São os empreendimentos que geram emprego e renda, influindo diretamente na capacitação profissional de sua população. Também é a atividade econômica empresarial que constitui a pujança de qualquer país, gerando riqueza que, tributada na forma da lei, viabiliza o custeio de atividades sociais e assistenciais fundamentais à vida em comunidade e à própria existência do poder público.
É justamente esta constatação que conduz a Constituição Federal a estabelecer o princípio da função social da empresa, enquanto matriz de produção da riqueza de qualquer país, fundamental à geração de emprego e renda.
Os pedidos de recuperação judicial se fundam exatamente no princípio da preservação da empresa, de modo que a temporária suspensão da exigibilidade das dívidas e a conformação de espaço destinado à composição entre credores e devedores está longe de configurar calote, retratando, na verdade, um esforço último, com participação do Judiciário, para permitir a sobrevida deste importante núcleo gerador de riqueza.
Desvios podem vir a ocorrer.

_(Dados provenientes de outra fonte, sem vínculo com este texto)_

(* ===== verification/OgxExec.v ===== *)
(** * OgxExec: what an enclave, a request and a response do, exactly

    The run of a payload in one table of all its branches, the failures of the
    system and of the payload included; the message of a driver that becomes a
    task, and the result of a task that becomes a message to the driver. *)

From S2P Require Import Prelude Effects Libc Wire Device Virtio VirtioExec VirtioSafe OgxEvent Ogx OgxSafe OgxServe.

Implicit Types (d : GuestDevice) (w : ogx_world) (e : Enclave) (j : job) (f : future) (b : VirtBuf).

(** ** Enclaves *)

(** The enclave with the payload's code in it, with its data too, and at its start. *)
Definition coded (code : bytes) e : Enclave := e <| code_ := blit blank_region 0 code |>.
Definition loaded (code data : bytes) e : Enclave :=
  let e := coded code e in
  put_data data (match flag_ e with Some fl => put_data fl e | None => e end).
Definition started (code data : bytes) e : Enclave := set_exit 0 (loaded code data e).

(** The enclave as the payload leaves it, and after the clean-up. *)
Definition left_by (x : payload_exit) e : Enclave :=
  e <| data_ := fit ENCLAVE_REGION_SIZE (pe_data x) |> <| stack_ := fit ENCLAVE_REGION_SIZE (pe_stack x) |>.
Definition wiped e : Enclave := e <| code_ := blank_region |> <| data_ := blank_region |> <| stack_ := blank_region |>.

Definition payload_call e : dev_call := DPayload (label_ e) (code_ e) (data_ e) (stack_ e).
Definition result_of (x : payload_exit) : bytes :=
  let r := i32 (pe_result x) in
  if (0 <? r) && (r <? 128) then take (Z.to_nat r) (fit ENCLAVE_REGION_SIZE (pe_data x)) else [].
Definition after_payload (x : payload_exit) e : Enclave := if i32 (pe_result x) <? 0 then left_by x e else wiped (left_by x e).

#[export] Instance clean_code_dec code : Decision (clean_code code).
Proof. unfold clean_code. apply _. Defined.

(** The signals up to the first one that no handler takes, and that one. *)
Definition handled (s : siginfo_t) : bool := (si_signo s =? SIGSEGV) && si_frame s.
Fixpoint taken (l : list siginfo_t) : list siginfo_t * option siginfo_t :=
  match l with
  | [] => ([], None)
  | s :: l => if handled s then let r := taken l in (s :: r.1, r.2) else ([], Some s)
  end.

(** How a run of [Execute] ends: its result or its fault, the enclave and the flag
    [unprivileged] then, the signals that were handled and the calls that were made. *)
Record run_end := RunEnd {
  r_result : fault + bytes;
  r_enclave : Enclave;
  r_unprivileged : bool;
  r_signals : list siginfo_t;
  r_calls : list dev_call;
}.

Definition make_executable (i : nat) : dev_call := DMprotect i (Z.lor PROT_READ PROT_EXEC).
Definition make_writable (i : nat) : dev_call := DMprotect i (Z.lor PROT_READ PROT_WRITE).

(** From the moment that the payload [e] is in the enclave and was checked. *)
Definition payload_outcome (env : dev_env) (i : nat) e (tr : list dev_call) : run_end :=
  if negb (env tr (make_executable i) =? 0) then RunEnd (inl Thrown) e true [] [make_executable i] else
  let e := set_exit 0 e in
  if negb (le_val (take 8 (code_ e)) =? ENTRY_EDGE) then RunEnd (inl (Exited (128 + SIGILL))) e true [] [make_executable i] else
  let x := env (tr ++ [make_executable i]) (payload_call e) in
  let calls := [make_executable i; payload_call e] in
  match (taken (pe_signals x)).2 with
  | Some s => RunEnd (inl (Exited (128 + si_signo s))) (left_by x e) true (taken (pe_signals x)).1 calls
  | None =>
      if negb (pe_edge x =? RETURN_EDGE) then RunEnd (inl (Exited (128 + SIGILL))) (left_by x e) true (pe_signals x) calls
      else if negb (pe_home x) then RunEnd (inl Escaped) (left_by x e) true (pe_signals x) calls
      else if negb (env (tr ++ calls) (make_writable i) =? 0)
      then RunEnd (inr []) ((left_by x e) <| read_only := true |>) true (pe_signals x) (calls ++ [make_writable i])
      else RunEnd (inr (result_of x)) (after_payload x e) true (pe_signals x) (calls ++ [make_writable i])
  end.

(** The whole of it. *)
Definition enclave_outcome (env : dev_env) (i : nat) (code data : bytes) e (u : bool) (tr : list dev_call) : run_end :=
  if ENCLAVE_REGION_SIZE <? length code then RunEnd (inl Thrown) e u [] []
  else if read_only e then RunEnd (inl Undefined) e u [] []
  else if ENCLAVE_REGION_SIZE <? length data then RunEnd (inl Thrown) (coded code e) u [] []
  else if u && negb (bool_decide (clean_code (blit blank_region 0 code)))
  then RunEnd (inl Thrown) ((loaded code data e) <| code_ := blank_region |>) u [] []
  else payload_outcome env i (loaded code data e) tr.

(** The device [d] with the enclave [i], the flag and the signals of a run. *)
Definition device_at (i : nat) e (u : bool) (sigs : list siginfo_t) d : GuestDevice :=
  foldl (fun d s => signal_handler s d) (d <| enclaves_ ::= <[i := e]> |> <| unprivileged := u |>) sigs.

(** The mutex is released when the run returns or throws. *)
Definition releases (r : fault + bytes) : bool := match r with inl Thrown | inr _ => true | inl _ => false end.
Definition outcome_of (i : nat) (r : run_end) w : outcome dev_iface GuestDevice bytes :=
  let w' := World (device_at i (r_enclave r) (r_unprivileged r) (r_signals r) (w_st w)) (w_trace w ++ r_calls r)
              (if releases (r_result r) then w_held w else enclave_mutex i :: w_held w) in
  match r_result r with inl f => Fault f w' | inr v => Ret v w' end.

Lemma alter_as_insert {A} (g : A -> A) i (l : list A) x : l !! i = Some x -> alter g i l = <[i := g x]> l.
Proof.
  intros Hx. apply list_eq. intros k. destruct (decide (k = i)) as [->|Hk].
  - rewrite list_lookup_alter_eq, list_lookup_insert_eq by (by eapply lookup_lt_Some). by rewrite Hx.
  - by rewrite list_lookup_alter_ne, list_lookup_insert_ne by done.
Qed.

(** What the handler leaves alone. *)
Lemma signal_handler_enclaves s d g : signal_handler s (d <| enclaves_ ::= g |>) = (signal_handler s d) <| enclaves_ ::= g |>.
Proof. unfold signal_handler. by destruct (_ =? _). Qed.
Lemma device_at_enclaves i e u sigs d : enclaves_ (device_at i e u sigs d) = <[i := e]> (enclaves_ d).
Proof.
  unfold device_at. assert (forall d', enclaves_ (foldl (fun d s => signal_handler s d) d' sigs) = enclaves_ d') as ->; [|done].
  induction sigs as [|s sigs IH]; intros d'; [done|]. simpl. rewrite IH. unfold signal_handler. by destruct (_ =? _).
Qed.
Lemma device_at_set i e u sigs d g : (i < length (enclaves_ d))%nat ->
  (device_at i e u sigs d) <| enclaves_ ::= alter g i |> = device_at i (g e) u sigs d.
Proof.
  intros Hi. unfold device_at.
  assert (forall d', (foldl (fun d s => signal_handler s d) d' sigs) <| enclaves_ ::= alter g i |> =
    foldl (fun d s => signal_handler s d) (d' <| enclaves_ ::= alter g i |>) sigs) as ->.
  { induction sigs as [|s sigs IH]; intros d'; [done|]. simpl. by rewrite IH, <-signal_handler_enclaves. }
  f_equal. enough (alter g i (<[i := e]> (enclaves_ d)) = <[i := g e]> (enclaves_ d)) as E by (unfold set_field; simpl; unfold set_field; simpl; by rewrite E).
  rewrite (alter_as_insert g i _ e); [by rewrite list_insert_insert_eq|]. by apply list_lookup_insert_eq.
Qed.
Lemma device_at_id i e d : enclaves_ d !! i = Some e -> device_at i e (unprivileged d) [] d = d.
Proof. intros He. unfold device_at. simpl. unfold set_field. simpl. unfold set_field. simpl. rewrite list_insert_id by done. by destruct d. Qed.

Lemma ret_then {A B} (m : ogx_prog A) (k : A -> ogx_prog B) w a w' : m w = Ret a w' -> (m ≫= k) w = k a w'.
Proof. intros E. unfold mbind, prog_bind. by rewrite E. Qed.
Lemma fault_then {A B} (m : ogx_prog A) (k : A -> ogx_prog B) w x w' : m w = Fault x w' -> (m ≫= k) w = Fault x w'.
Proof. intros E. unfold mbind, prog_bind. by rewrite E. Qed.
Lemma try_ret {A B} (m : ogx_prog A) (k : A -> ogx_prog B) hd w a w' : m w = Ret a w' -> try_catch (m ≫= k) hd w = try_catch (k a) hd w'.
Proof. intros E. unfold try_catch. by rewrite (ret_then _ _ _ _ _ E). Qed.
Lemma try_stop {A B} (m : ogx_prog A) (k : A -> ogx_prog B) hd w x w' : m w = Fault x w' -> x <> Thrown -> try_catch (m ≫= k) hd w = Fault x w'.
Proof. intros E Hx. unfold try_catch. rewrite (fault_then _ _ _ _ _ E). by destruct x. Qed.
Lemma try_thrown {A B} (m : ogx_prog A) (k : A -> ogx_prog B) hd w w' : m w = Fault Thrown w' -> try_catch (m ≫= k) hd w = hd w'.
Proof. intros E. unfold try_catch. by rewrite (fault_then _ _ _ _ _ E). Qed.
(** 4 KiB of guest memory at 0x1000. *)
Definition ogx_memory (m : bytes) : memory_manager := new_memory_manager 0x1000 4096 m.
Definition zeros : bytes := replicate 4096 0.
Definition ogx_base (m : bytes) : vdev := (new_MMIOVirtioDev VIRTIO_OGX_DEV 0 [] MMIO_START NUM_VQS) <| m_mem := ogx_memory m |> <| m_config_space_size := 0 |>.
Definition sample_enclave (i : nat) : Enclave := Encl i (i + 1) blank_region blank_region blank_region None false.
Definition ogx_sample (m : bytes) (jobs : list job) (res : gmap positive (option bytes)) (fs : list future) (bs : list VirtBuf) : GuestDevice :=
  Gd (ogx_base m) sample_key sample_key (sample_enclave <$> seq 0 8) 4 [] jobs [] 2 res fs bs 0 0 true.

Lemma sample_key_ok : key_ok sample_key.
Proof. split; [done|]. apply (Forall_replicate _ 32). unfold in_width. lia. Qed.

Lemma ogx_base_ok m : length m = 4096%nat -> is_bytes m -> vdev_ok (ogx_base m).
Proof.
  intros Hl Hb. constructor; try done.
  - constructor; try done. simpl. by rewrite Hl.
  - apply (Forall_replicate _ 2). constructor; simpl; try done; unfold in_width; try lia. repeat constructor; simpl; lia.
Qed.

Lemma ogx_sample_ok m jobs res fs bs : length m = 4096%nat -> is_bytes m -> Forall job_ok jobs ->
  map_Forall (fun _ r => forall v, r = Some v -> is_bytes v /\ length v < 128) res -> Forall (fun f => key_ok (f_sender f)) fs ->
  Forall (fun f => forall t, f_task f = Some t -> t ∈ j_task <$> jobs ++ [] \/ is_Some (res !! t)) fs ->
  ogx_ok (ogx_sample m jobs res fs bs).
Proof.
  intros Hl Hb Hj Hr Hs Ht. constructor; try done; [by apply ogx_base_ok|apply sample_key_ok| |].
  2: { unfold pending. simpl. by rewrite app_nil_r. }
  apply Forall_fmap, Forall_true. intros i. constructor; try apply blank_region_ok; done.
Qed.

Lemma zeros_ok : length zeros = 4096%nat /\ is_bytes zeros.
Proof. split; [done|]. apply (Forall_replicate _ 4096). unfold in_width. lia. Qed.

(** ** The threads *)

(** C6: With key files of the right size, and as long as the system makes the code
    of an enclave writable again after a run, the device does not start, or it starts
    well formed (registers and queues in range, enclaves with their regions, tasks
    of valid requests, no future whose task is lost).  Then every thread, in every
    state that any interleaving of the threads and the guest's processors reaches,
    executes its next step without a fault: no access outside of an object, no
    exception that leaves a thread, no failed assertion, no mutex taken twice or
    left locked.  A step may wait, or end the process when a payload raises a signal
    that no handler can take, or fails a check of the trampoline.  All this is
    for payloads that come back as they should: one that passes the return check
    of the trampoline is back at the caller, with the caller's stack and registers
    and no memory changed but its own.  The trampoline does not enforce that.
    Without it, the only other way a step can end is [Escaped], in the run of such
    a payload; nothing is claimed about the process after that. *)
Theorem ogx_serves_safely {J} `{!Json J} `{!Sodium} `{!JsonLaws J} `{!SodiumLaws} (env : dev_env) fuel raw_vendor memory (v : dev_world unit) :
  is_bytes memory -> Z.of_nat (length memory) = HOST_SYS_MEM_SIZE ->
  (forall tr, Z.of_nat (length (env tr (DReadFile OGX_PUB_KEY_PATH))) = crypto_box_PUBLICKEYBYTES) ->
  (forall tr, Z.of_nat (length (env tr (DReadFile OGX_SEC_KEY_PATH))) = crypto_box_SECRETKEYBYTES) -> writable_again env -> w_held v = [] ->
  wpx (ogx_main env raw_vendor memory) (fun r v' => forall d, r = Some d -> ogx_ok d /\
    forall w, rtc (ogx_step env fuel) (World d (w_trace v') []) w -> forall o, op_ok o ->
    let fine (_ : unit) (w' : ogx_world) := ogx_ok (w_st w') /\ w_held w' = [] in
    (payloads_return env -> safe (run_op env fuel o) fine w) /\
    upto payload_stops (run_op env fuel o) fine w) (fun _ => True) v.
Proof.
  intros Hb Hl Hp Hs Hrw Hh. eapply wpx_mono; [by apply ogx_main_starts| |done]. intros r v' Hr d Ed. specialize (Hr d Ed). split; [done|].
  intros w Hw o Ho fine. destruct (ogx_reachable_kept env fuel Hrw (World d (w_trace v') []) w Hr eq_refl Hw) as (Hd & Hh' & _). simpl in Hh'.
  assert (forall w', kept w w' -> fine tt w') as Hfine by (intros w' (Hd2 & Hh2 & _); split; [done|by rewrite Hh2]).
  split; [intros Hpr|]; eapply upto_mono.
  - apply run_op_kept; [done|done|by right|done..].
  - intros []. apply Hfine.
  - apply (run_op_kept env fuel Hrw payload_stops); [apply payload_stops_all|by left|done..].
  - intros []. apply Hfine.
Qed.

Lemma ogx_serves_safely_witness : wpx (ogx_main ogx_env 0 (replicate (Z.to_nat HOST_SYS_MEM_SIZE) 0)) (fun r v' => forall d, r = Some d -> ogx_ok d /\
    forall w, rtc (ogx_step ogx_env 10) (World d (w_trace v') []) w -> forall o, op_ok o ->
    safe (run_op ogx_env 10 o) (fun _ w' => ogx_ok (w_st w') /\ w_held w' = []) w) (fun _ => True) (World tt [] []).
Proof.
  eapply wpx_mono; [apply (ogx_serves_safely ogx_env 10)| |done].
  - apply Forall_replicate. unfold in_width. lia.
  - rewrite length_replicate. unfold HOST_SYS_MEM_SIZE. lia.
  - done.
  - done.
  - done.
  - done.
  - intros r v' Hr d Ed. destruct (Hr d Ed) as [Hd Hw]. split; [exact Hd|]. intros w Hrtc o Ho. apply (proj1 (Hw w Hrtc o Ho)). done.
Defined.

(** A payload that replaces the saved stack pointer by one of its own, at a place
    that is followed by the mark, passes the check of the trampoline and escapes. *)
Definition escaping_env : dev_env := fun tr x =>
  match x return dev_reply x with
  | DPayload _ _ data stack => PayloadExit 3 data stack [] RETURN_EDGE false
  | c => ogx_env tr c
  end.

(** C7: Once the device is unprivileged, and no worker has passed the check with
    another payload before that, the device stays so, and every payload that any
    thread runs from then on, whatever the guest sends and however the threads
    take turns, has none of the forbidden instructions (WRPKRU, SYSCALL, SYSENTER,
    INT 0x80) in its code. *)
Theorem ogx_payloads_filtered {J} `{!Json J} `{!Sodium} `{!JsonLaws J} `{!SodiumLaws} (env : dev_env) fuel (w w' : ogx_world) :
  writable_again env -> ogx_ok (w_st w) -> w_held w = [] -> quiet (w_st w) -> rtc (ogx_step env fuel) w w' ->
  quiet (w_st w') /\
  exists tr, (w_trace w' : list dev_call) = (w_trace w : list dev_call) ++ tr /\
    forall label code data stack, DPayload label code data stack ∈ tr -> clean_code code.
Proof.
  intros Hrw Hd Hh Hu Hr. destruct (ogx_reachable_kept env fuel Hrw _ _ Hd Hh Hr) as (_ & _ & Hf). destruct (Hf Hu) as (Hu' & tr & E & Hc).
  split; [done|]. exists tr. split; [done|]. intros label code data stack Hin. by apply (proj1 (Forall_forall _ _) Hc) in Hin.
Qed.

(** The world after a list of steps. *)
Definition run_ops (w : ogx_world) (os : list thread_op) : option ogx_world :=
  foldl (fun r o => w ← r; match run_op ogx_env 10 o w with Ret _ w' => Some w' | Fault _ _ => None end) (Some w) os.

Lemma run_ops_none os : foldl (fun r o => w ← r; match run_op ogx_env 10 o w with Ret _ w' => Some w' | Fault _ _ => None end) None os = None.
Proof. by induction os. Qed.

Lemma run_ops_steps os : Forall op_ok os -> forall w w', run_ops w os = Some w' -> rtc (ogx_step ogx_env 10) w w'.
Proof.
  unfold run_ops. induction 1 as [|o os Ho _ IH]; intros w w' E; [by injection E as <-|]. cbn [foldl mbind option_bind] in E.
  destruct (run_op ogx_env 10 o w) as [[] w1|] eqn:E1; [|by rewrite run_ops_none in E].
  eapply rtc_l; [by eapply step_op|by apply IH].
Qed.

(** A worker runs a payload of two instructions. *)
Definition sample_job : job := Job 1 1 sample_code [1; 2; 3].
Definition busy_world : ogx_world := World (ogx_sample zeros [sample_job] ∅ [] []) [] [].
Definition after_run : ogx_world := default busy_world (run_ops busy_world [OpEnter 0; OpRun 0]).

Lemma sample_job_ok : job_ok sample_job.
Proof. split_and!; [done|done|apply (bool_decide_unpack _); vm_compute; exact I|repeat constructor; unfold in_width; lia|done|done]. Qed.
Lemma sample_event_ok : event_ok (LoadEvent 1 [0x90; 0xc3] [1; 2; 3]).
Proof. split_and!; [done|done|repeat constructor; unfold in_width; lia|repeat constructor; unfold in_width; lia|done|done]. Qed.

Lemma busy_world_ok : ogx_ok (w_st busy_world).
Proof. apply ogx_sample_ok; [apply zeros_ok|apply zeros_ok|by constructor; [apply sample_job_ok|]|done|done|done]. Qed.

Lemma ogx_payloads_filtered_witness : quiet (w_st after_run) /\
  exists tr, (w_trace after_run : list dev_call) = tr /\ forall label code data stack, DPayload label code data stack ∈ tr -> clean_code code.
Proof.
  apply (ogx_payloads_filtered ogx_env 10 busy_world after_run); [done|apply busy_world_ok|done|split; [done|constructor]|].
  apply (run_ops_steps [OpEnter 0; OpRun 0]); [by repeat constructor|]. unfold after_run.
  destruct (run_ops busy_world [OpEnter 0; OpRun 0]) as [w|] eqn:E; [done|].
  assert (is_Some (run_ops busy_world [OpEnter 0; OpRun 0])) as [w Hw] by (apply (bool_decide_unpack _); vm_compute; exact I).
  by rewrite E in Hw.
Defined.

Isso é certo. Ainda assim, não se afigura correto atribuir a condição de calote a instrumento legítimo à salvaguarda de interesses sociais de relevante proteção constitucional pelos possíveis desvios de alguns. Para estes, caberá ao Judiciário servir de fiel da balança, evitando o uso indevido da recuperação judicial.

[1] Advogada parter da Acerbi Campagnaro Colnago Cabral Administração Judicial. Especialista (PUCMINAS) e mestre (Milton Campos).